Records for this exercise>
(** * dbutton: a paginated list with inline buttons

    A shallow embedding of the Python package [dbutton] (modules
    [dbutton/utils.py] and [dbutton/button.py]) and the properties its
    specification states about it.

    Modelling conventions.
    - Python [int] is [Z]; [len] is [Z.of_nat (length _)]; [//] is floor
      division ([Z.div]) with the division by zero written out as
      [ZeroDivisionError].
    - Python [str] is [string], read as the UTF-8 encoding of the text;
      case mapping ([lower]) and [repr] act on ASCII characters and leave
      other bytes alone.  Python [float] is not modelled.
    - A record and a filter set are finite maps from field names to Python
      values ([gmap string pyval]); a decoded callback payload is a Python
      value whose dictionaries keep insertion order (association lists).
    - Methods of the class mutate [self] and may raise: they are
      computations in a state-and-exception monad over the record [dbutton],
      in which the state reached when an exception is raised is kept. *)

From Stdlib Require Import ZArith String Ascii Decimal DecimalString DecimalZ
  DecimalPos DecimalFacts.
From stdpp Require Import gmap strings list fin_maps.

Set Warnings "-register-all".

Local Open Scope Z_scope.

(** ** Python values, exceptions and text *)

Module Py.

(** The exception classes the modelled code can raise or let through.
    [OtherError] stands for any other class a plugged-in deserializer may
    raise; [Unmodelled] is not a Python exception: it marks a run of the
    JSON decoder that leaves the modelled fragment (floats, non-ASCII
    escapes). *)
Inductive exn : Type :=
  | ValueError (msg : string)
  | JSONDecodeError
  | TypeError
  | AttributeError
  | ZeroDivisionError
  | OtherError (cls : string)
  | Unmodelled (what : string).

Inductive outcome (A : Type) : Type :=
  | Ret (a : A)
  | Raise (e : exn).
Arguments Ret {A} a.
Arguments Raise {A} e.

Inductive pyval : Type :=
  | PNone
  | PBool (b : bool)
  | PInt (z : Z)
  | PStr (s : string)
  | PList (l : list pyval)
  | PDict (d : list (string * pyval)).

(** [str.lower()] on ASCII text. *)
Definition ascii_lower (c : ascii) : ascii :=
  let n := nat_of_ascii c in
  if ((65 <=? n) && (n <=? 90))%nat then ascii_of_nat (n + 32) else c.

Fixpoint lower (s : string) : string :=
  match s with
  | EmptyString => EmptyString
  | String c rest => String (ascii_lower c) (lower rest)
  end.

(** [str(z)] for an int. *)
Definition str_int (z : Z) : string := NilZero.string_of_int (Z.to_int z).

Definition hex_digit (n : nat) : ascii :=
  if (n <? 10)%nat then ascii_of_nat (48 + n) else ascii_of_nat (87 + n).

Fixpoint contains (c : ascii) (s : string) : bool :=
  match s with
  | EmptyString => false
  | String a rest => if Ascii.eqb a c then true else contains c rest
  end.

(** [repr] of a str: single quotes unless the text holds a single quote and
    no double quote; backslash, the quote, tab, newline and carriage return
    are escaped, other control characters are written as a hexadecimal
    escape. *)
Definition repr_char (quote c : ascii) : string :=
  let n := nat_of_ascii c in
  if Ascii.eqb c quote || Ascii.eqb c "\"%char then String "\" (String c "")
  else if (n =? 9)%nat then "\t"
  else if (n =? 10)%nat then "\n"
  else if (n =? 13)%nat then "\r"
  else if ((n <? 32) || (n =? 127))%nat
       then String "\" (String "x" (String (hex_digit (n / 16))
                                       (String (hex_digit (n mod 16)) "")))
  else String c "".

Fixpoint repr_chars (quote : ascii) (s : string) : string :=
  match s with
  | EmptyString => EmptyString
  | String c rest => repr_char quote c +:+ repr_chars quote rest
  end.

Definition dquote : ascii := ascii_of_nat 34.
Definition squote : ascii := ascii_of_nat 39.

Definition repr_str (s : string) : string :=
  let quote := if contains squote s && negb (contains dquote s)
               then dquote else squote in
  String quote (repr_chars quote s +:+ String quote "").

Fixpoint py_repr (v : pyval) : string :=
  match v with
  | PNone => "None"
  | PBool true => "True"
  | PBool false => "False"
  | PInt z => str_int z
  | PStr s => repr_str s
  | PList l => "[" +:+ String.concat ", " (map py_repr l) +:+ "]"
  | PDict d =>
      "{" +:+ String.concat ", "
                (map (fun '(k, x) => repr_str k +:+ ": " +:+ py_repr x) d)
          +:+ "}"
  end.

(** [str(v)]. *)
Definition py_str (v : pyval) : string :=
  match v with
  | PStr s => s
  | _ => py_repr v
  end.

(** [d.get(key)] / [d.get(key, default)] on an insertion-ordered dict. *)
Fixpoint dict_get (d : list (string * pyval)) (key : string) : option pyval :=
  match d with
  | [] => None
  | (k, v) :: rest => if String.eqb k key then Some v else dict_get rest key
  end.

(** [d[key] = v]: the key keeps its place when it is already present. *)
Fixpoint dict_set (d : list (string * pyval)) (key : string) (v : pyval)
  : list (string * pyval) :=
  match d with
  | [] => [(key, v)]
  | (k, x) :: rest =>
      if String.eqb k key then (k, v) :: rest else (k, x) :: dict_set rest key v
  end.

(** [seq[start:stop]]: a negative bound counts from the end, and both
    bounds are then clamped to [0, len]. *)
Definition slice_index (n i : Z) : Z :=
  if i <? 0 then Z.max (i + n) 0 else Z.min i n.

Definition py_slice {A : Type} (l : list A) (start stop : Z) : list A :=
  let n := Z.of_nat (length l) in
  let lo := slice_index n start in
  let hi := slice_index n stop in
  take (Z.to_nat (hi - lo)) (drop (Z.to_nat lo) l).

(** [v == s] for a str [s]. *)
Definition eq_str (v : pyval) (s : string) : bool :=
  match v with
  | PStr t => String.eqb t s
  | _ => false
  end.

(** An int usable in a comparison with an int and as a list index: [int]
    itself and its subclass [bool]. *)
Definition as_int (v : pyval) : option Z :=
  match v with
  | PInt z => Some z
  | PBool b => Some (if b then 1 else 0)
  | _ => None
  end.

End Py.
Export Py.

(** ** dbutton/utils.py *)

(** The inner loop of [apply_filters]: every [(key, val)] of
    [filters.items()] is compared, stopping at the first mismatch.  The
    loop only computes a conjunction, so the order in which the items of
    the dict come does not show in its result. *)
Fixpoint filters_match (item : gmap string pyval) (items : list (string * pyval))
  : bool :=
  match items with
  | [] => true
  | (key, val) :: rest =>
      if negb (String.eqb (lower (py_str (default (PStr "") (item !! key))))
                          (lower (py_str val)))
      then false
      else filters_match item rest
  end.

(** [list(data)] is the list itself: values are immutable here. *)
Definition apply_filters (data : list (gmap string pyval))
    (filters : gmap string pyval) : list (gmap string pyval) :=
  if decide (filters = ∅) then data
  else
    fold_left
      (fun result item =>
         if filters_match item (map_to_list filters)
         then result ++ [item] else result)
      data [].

Task item> Up to and including the line that contains "[OtherError] stands for", restate word for word every line of the entries, starting from the first.

Result for this task>
(** * dbutton: a paginated list with inline buttons

    A shallow embedding of the Python package [dbutton] (modules
    [dbutton/utils.py] and [dbutton/button.py]) and the properties its
    specification states about it.

    Modelling conventions.
    - Python [int] is [Z]; [len] is [Z.of_nat (length _)]; [//] is floor
      division ([Z.div]) with the division by zero written out as
      [ZeroDivisionError].
    - Python [str] is [string], read as the UTF-8 encoding of the text;
      case mapping ([lower]) and [repr] act on ASCII characters and leave
      other bytes alone.  Python [float] is not modelled.
    - A record and a filter set are finite maps from field names to Python
      values ([gmap string pyval]); a decoded callback payload is a Python
      value whose dictionaries keep insertion order (association lists).
    - Methods of the class mutate [self] and may raise: they are
      computations in a state-and-exception monad over the record [dbutton],
      in which the state reached when an exception is raised is kept. *)

From Stdlib Require Import ZArith String Ascii Decimal DecimalString DecimalZ
  DecimalPos DecimalFacts.
From stdpp Require Import gmap strings list fin_maps.

Set Warnings "-register-all".

Local Open Scope Z_scope.

(** ** Python values, exceptions and text *)

Module Py.

(** The exception classes the modelled code can raise or let through.
    [OtherError] stands for any other class a plugged-in deserializer may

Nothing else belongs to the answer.